Construction of dye-sensitized solar cells using wet chemical route synthesized MoSe₂ counter electrode

This paper presents a simple and large area wet chemical preparation route for molybdenum diselenide (MoSe₂) atomic layers. MoSe₂ was synthesized onto fluorine doped tin oxide substrates and could be directly used as a counter electrode (CE) for dye-sensitized solar cells (DSSCs). The role of deposition time on the growth of MoSe₂ CE was elaborately discussed using Raman, X-ray diffraction and photoluminescence studies. Influence of wet chemical growth time on the surface modification of MoSe₂ CE was evidently demonstrated by scanning electron microscopy and atomic force microscopy studies. The MoSe₂ CE electrode has lower charge transfer resistance and superior electrocatalytic activity towards triiodide/iodide redox behavior, comparable to conventional Pt CEs.
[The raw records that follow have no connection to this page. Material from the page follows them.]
(** ** The claims *)

(** C19. Whatever helper translated code calls, with whatever arguments: of the guest's CPU only the accrued
    exceptions change, none of them is dropped and the field stays within its five bits; the host gets its
    rounding mode back, and its raised exceptions, but for conversions that first widen a single. *)
Theorem fpu_call_confined E `{HostFloatLaws E} h args c e :
  let '(c', e') := (Fpu.call h args (c, e)).2 in
  (∃ fl, c' = with_fcsr fl (RiscvCpu.frm c) c ∧ sticky (RiscvCpu.fflags c) fl) ∧
  fegetround e' = fegetround e ∧
  (widens h = false → fetestexcept FE_ALL_EXCEPT e' = fetestexcept FE_ALL_EXCEPT e).
Proof.
  pose proof (confined_call h args c e) as (Hc & Hr & He). destruct (Fpu.call h args (c, e)) as [r [c' e']].
  split; [done|]. split; [done|]. intros Hw. apply He. by rewrite Hw.
Qed.

Definition demo_cpu : RiscvCpu.t := with_fcsr 1 2 RiscvCpu.new.

Lemma fpu_call_confined_witness :
  Soft.soft_getround (Fpu.call Helper.helper_fcvt_w_d [0x4004000000000000; 7] (demo_cpu, (FE_UPWARD, FE_OVERFLOW))).2.2 =
    FE_UPWARD ∧
  Fpu.call Helper.helper_fcvt_w_d [0x4004000000000000; 7] (demo_cpu, (FE_UPWARD, FE_OVERFLOW)) =
    (2, (demo_cpu, (FE_UPWARD, FE_OVERFLOW))).
Proof.
  split; [|by vm_compute].
  pose proof (fpu_call_confined Soft.Env Helper.helper_fcvt_w_d [0x4004000000000000; 7] demo_cpu (FE_UPWARD, FE_OVERFLOW)) as Hc.
  destruct (Fpu.call _ _ _) as [r [c' e']]. exact (proj1 (proj2 Hc)).
Defined.

(** C10. Conversions of a finite double to 32- and 64-bit integers round in the mode the instruction or
    [frm] names - to nearest with ties to even, towards zero, down or up - and saturate, raising invalid
    operation when the result does not fit, and for negative values where the integer has no sign;
    infinities saturate by sign and a NaN gives the largest integer.  Mode 4, ties to the larger magnitude,
    is served as ties to even, which is a departure from the manual for values halfway between two integers
    and for no others.  The reserved modes are not covered.  A single that is a number is first widened,
    which is exact. *)
Theorem fcvt_rounds_and_saturates E `{HostFloatLaws E} :
  (converts (- 2 ^ 31) (2 ^ 31 - 1) helper_fcvt_w_d ∧ converts 0 (2 ^ 32 - 1) helper_fcvt_wu_d ∧
   converts (- 2 ^ 63) (2 ^ 63 - 1) helper_fcvt_l_d ∧ converts 0 (2 ^ 64 - 1) helper_fcvt_lu_d) ∧
  (∀ m x, m ≠ RoundingMode.RMM ∨ ¬ halfway x →
    RoundingMode.round (RoundingMode.served m) (f64_scaled x) one_scaled = RoundingMode.round m (f64_scaled x) one_scaled) ∧
  ∀ a rm s, let x := read_f32_bits a in is_nan_f32 x = false →
    helper_fcvt_w_s a rm s = helper_fcvt_w_d (widen x) rm s ∧
    helper_fcvt_wu_s a rm s = helper_fcvt_wu_d (widen x) rm s ∧
    helper_fcvt_l_s a rm s = helper_fcvt_l_d (widen x) rm s ∧
    helper_fcvt_lu_s a rm s = helper_fcvt_lu_d (widen x) rm s ∧
    (f32_is_finite x = true →
     in_width 64 (widen x) ∧ f64_is_finite (widen x) = true ∧ f64_scaled (widen x) = f32_scaled x * 2 ^ 925).
Proof.
  split; [|split].
  - split_and!; apply converts_guest; [apply i32_converts|apply u32_converts|apply i64_converts|apply u64_converts].
  - intros m x Hm. destruct m; try done. destruct Hm as [?|Hh]; [done|]. symmetry. apply round_nearest_agree; [by apply pow2_pos|done].
  - intros a rm s x Hx. unfold helper_fcvt_w_s, helper_fcvt_wu_s, helper_fcvt_l_s, helper_fcvt_lu_s, f64_of_f32.
    cbv zeta. fold x. rewrite Hx. split_and!; [done..|]. apply widen_exact, read_f32_bits_width.
Qed.

(** 2.5 upwards, to an unsigned number; 2.5 with ties to the larger magnitude is 2, not 3; 2 ^ 63 does not fit. *)
Lemma fcvt_rounds_and_saturates_witness :
  (let '(r, (c', _)) := helper_fcvt_wu_d 0x4004000000000000 3 (demo_cpu, (FE_TONEAREST, 0)) in r = 3 ∧ NV c' = false) ∧
  (let '(r, (c', _)) := helper_fcvt_wu_d 0x4004000000000000 4 (demo_cpu, (FE_TONEAREST, 0)) in r = 2 ∧ NV c' = false) ∧
  RoundingMode.round RoundingMode.RMM (f64_scaled 0x4004000000000000) one_scaled = 3 ∧
  (let '(r, (c', _)) := helper_fcvt_l_d 0x43e0000000000000 0 (demo_cpu, (FE_TONEAREST, 0)) in r = 2 ^ 63 - 1 ∧ NV c' = true).
Proof.
  destruct (fcvt_rounds_and_saturates Soft.Env) as [(_ & Hwu & Hl & _) _]. split; [|split; [|split; [vm_compute; reflexivity|]]].
  - pose proof (Hwu 0x4004000000000000 3 RoundingMode.RUP demo_cpu (FE_TONEAREST, 0) ltac:(unfold in_width; lia) eq_refl) as Hc.
    destruct (helper_fcvt_wu_d _ _ _) as [r [c' e']]. exact Hc.
  - pose proof (Hwu 0x4004000000000000 4 RoundingMode.RMM demo_cpu (FE_TONEAREST, 0) ltac:(unfold in_width; lia) eq_refl) as Hc.
    destruct (helper_fcvt_wu_d _ _ _) as [r [c' e']]. exact Hc.
  - pose proof (Hl 0x43e0000000000000 0 RoundingMode.RNE demo_cpu (FE_TONEAREST, 0) ltac:(unfold in_width; lia) eq_refl) as Hc.
    destruct (helper_fcvt_l_d _ _ _) as [r [c' e']]. exact Hc.
Defined.

(** The minimum of +0 and -0 is -0, and the maximum of a number and a NaN is the number. *)
Lemma float_order_witness :
  helper_fmin_d 0 (2 ^ 63) (demo_cpu, (0, 0)) = (2 ^ 63, (demo_cpu, (0, 0))) ∧
  helper_fmax_d 0x3ff0000000000000 canonical_nan_f64 (demo_cpu, (0, 0)) = (0x3ff0000000000000, (demo_cpu, (0, 0))).
Proof.
  destruct (float_order (E := Soft.Env)) as [_ Hd]. split.
  - exact (proj1 (Hd 0 (2 ^ 63) (demo_cpu, (0, 0)) ltac:(unfold in_width; lia) ltac:(unfold in_width; lia))).
  - exact (proj1 (proj2 (Hd 0x3ff0000000000000 canonical_nan_f64 (demo_cpu, (0, 0)) ltac:(unfold in_width; lia)
      ltac:(unfold in_width, canonical_nan_f64; lia)))).
Defined.
(* ===== verification/Generated.v ===== *)
(** * What the generated decoder means

    The generator writes text; [Rust] is the fragment of Rust it writes, with the text of each
    construct ([render]) and its value ([eval], in the types of the text: [u32] or [u16] for
    the word, casts, shifts of signed values, [i64] for fields).  [extract_fn] and [decoder]
    are the program of a parsed file: the emitters of DecodeTool.v write exactly its text,
    and running it gives what the file says ([Spec]): the first pattern whose fixed bits
    match, with each argument the concatenation of its segments. *)

From S2P Require Import Prelude Text DecodeTool.

#[local] Open Scope string_scope.
#[local] Open Scope Z_scope.

(** ** The fragment of Rust *)

Module Rust.
Inductive ity := U16 | U32 | I16 | I32 | I64 | Usize.

Definition ity_bits (t : ity) : Z :=
  match t with U16 | I16 => 16 | U32 | I32 => 32 | I64 | Usize => 64 end.

Definition ity_name (t : ity) : string :=
  match t with
  | U16 => "u16" | U32 => "u32" | I16 => "i16" | I32 => "i32" | I64 => "i64" | Usize => "usize"
  end.

(** The value of type [t] with the low bits of [x]. *)
Definition wrap (t : ity) (x : Z) : Z :=
  match t with
  | U16 | U32 | Usize => x mod 2 ^ ity_bits t
  | I16 | I32 | I64 => signed (ity_bits t) x
  end.

(** Parentheses are part of the syntax. *)
Inductive expr :=
  | Insn
  | Val
  | Paren (e : expr)
  | As (e : expr) (t : ity)
  | Shl (e : expr) (k : Z)
  | Shr (e : expr) (k : Z)
  | And (e : expr) (mask : expr)
  | Hex (m : Z)
  | Or (a b : expr)
  | Plus (e : expr) (k : Z)
  | Index (table : list Z) (e : expr)
  | Dec (k : Z).

Fixpoint commas (l : list string) : string :=
  match l with [] => "" | [x] => x | x :: l => x +:+ "," +:+ commas l end.

Fixpoint render (e : expr) : string :=
  match e with
  | Insn => "insn"
  | Val => "val"
  | Paren e => "(" +:+ render e +:+ ")"
  | As e t => render e +:+ " as " +:+ ity_name t
  | Shl e k => render e +:+ " << " +:+ dec k
  | Shr e k => render e +:+ " >> " +:+ dec k
  | And e m => render e +:+ " & " +:+ render m
  | Hex m => alt_hex m
  | Or a b => render a +:+ " | " +:+ render b
  | Plus e k => render e +:+ " + " +:+ dec k
  | Index l e => "[" +:+ commas (map dec l) +:+ "][" +:+ render e +:+ "]"
  | Dec k => dec k
  end.

(** The type and the value of an expression; a literal has the type of the operand before
    it.  [None]: an index out of bounds.  A shift uses the low bits of its count. *)
Fixpoint eval (word : ity * Z) (val : ity * Z) (e : expr) : option (ity * Z) :=
  match e with
  | Insn => Some word
  | Val => Some val
  | Paren e => eval word val e
  | As e t => '(_, v) ← eval word val e; Some (t, wrap t v)
  | Shl e k => '(t, v) ← eval word val e; Some (t, wrap t (Z.shiftl v (k mod ity_bits t)))
  | Shr e k => '(t, v) ← eval word val e; Some (t, Z.shiftr v (k mod ity_bits t))
  | And e m => '(t, v) ← eval word val e; '(_, m) ← eval word val m; Some (t, wrap t (Z.land v m))
  | Or a b => '(t, v) ← eval word val a; '(_, w) ← eval word val b; Some (t, wrap t (Z.lor v w))
  | Plus e k => '(t, v) ← eval word val e; Some (t, wrap t (v + k))
  | Index l e => '(_, i) ← eval word val e; x ← l.[i]; Some (I64, x)
  | Hex m | Dec m => Some (I64, m)
  end.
High power conversion efficiency of 7.28% was achieved, equivalent to scarce noble metal Pt CE (7.40%). Uniform surface morphology with active edge sites highly dominated to promote the superior electrocatalytic activity. This work opens a way to use an economical wet chemical method to fabricate the layered MoSe₂ CE as a replacement for high cost Pt based CE for DSSCs.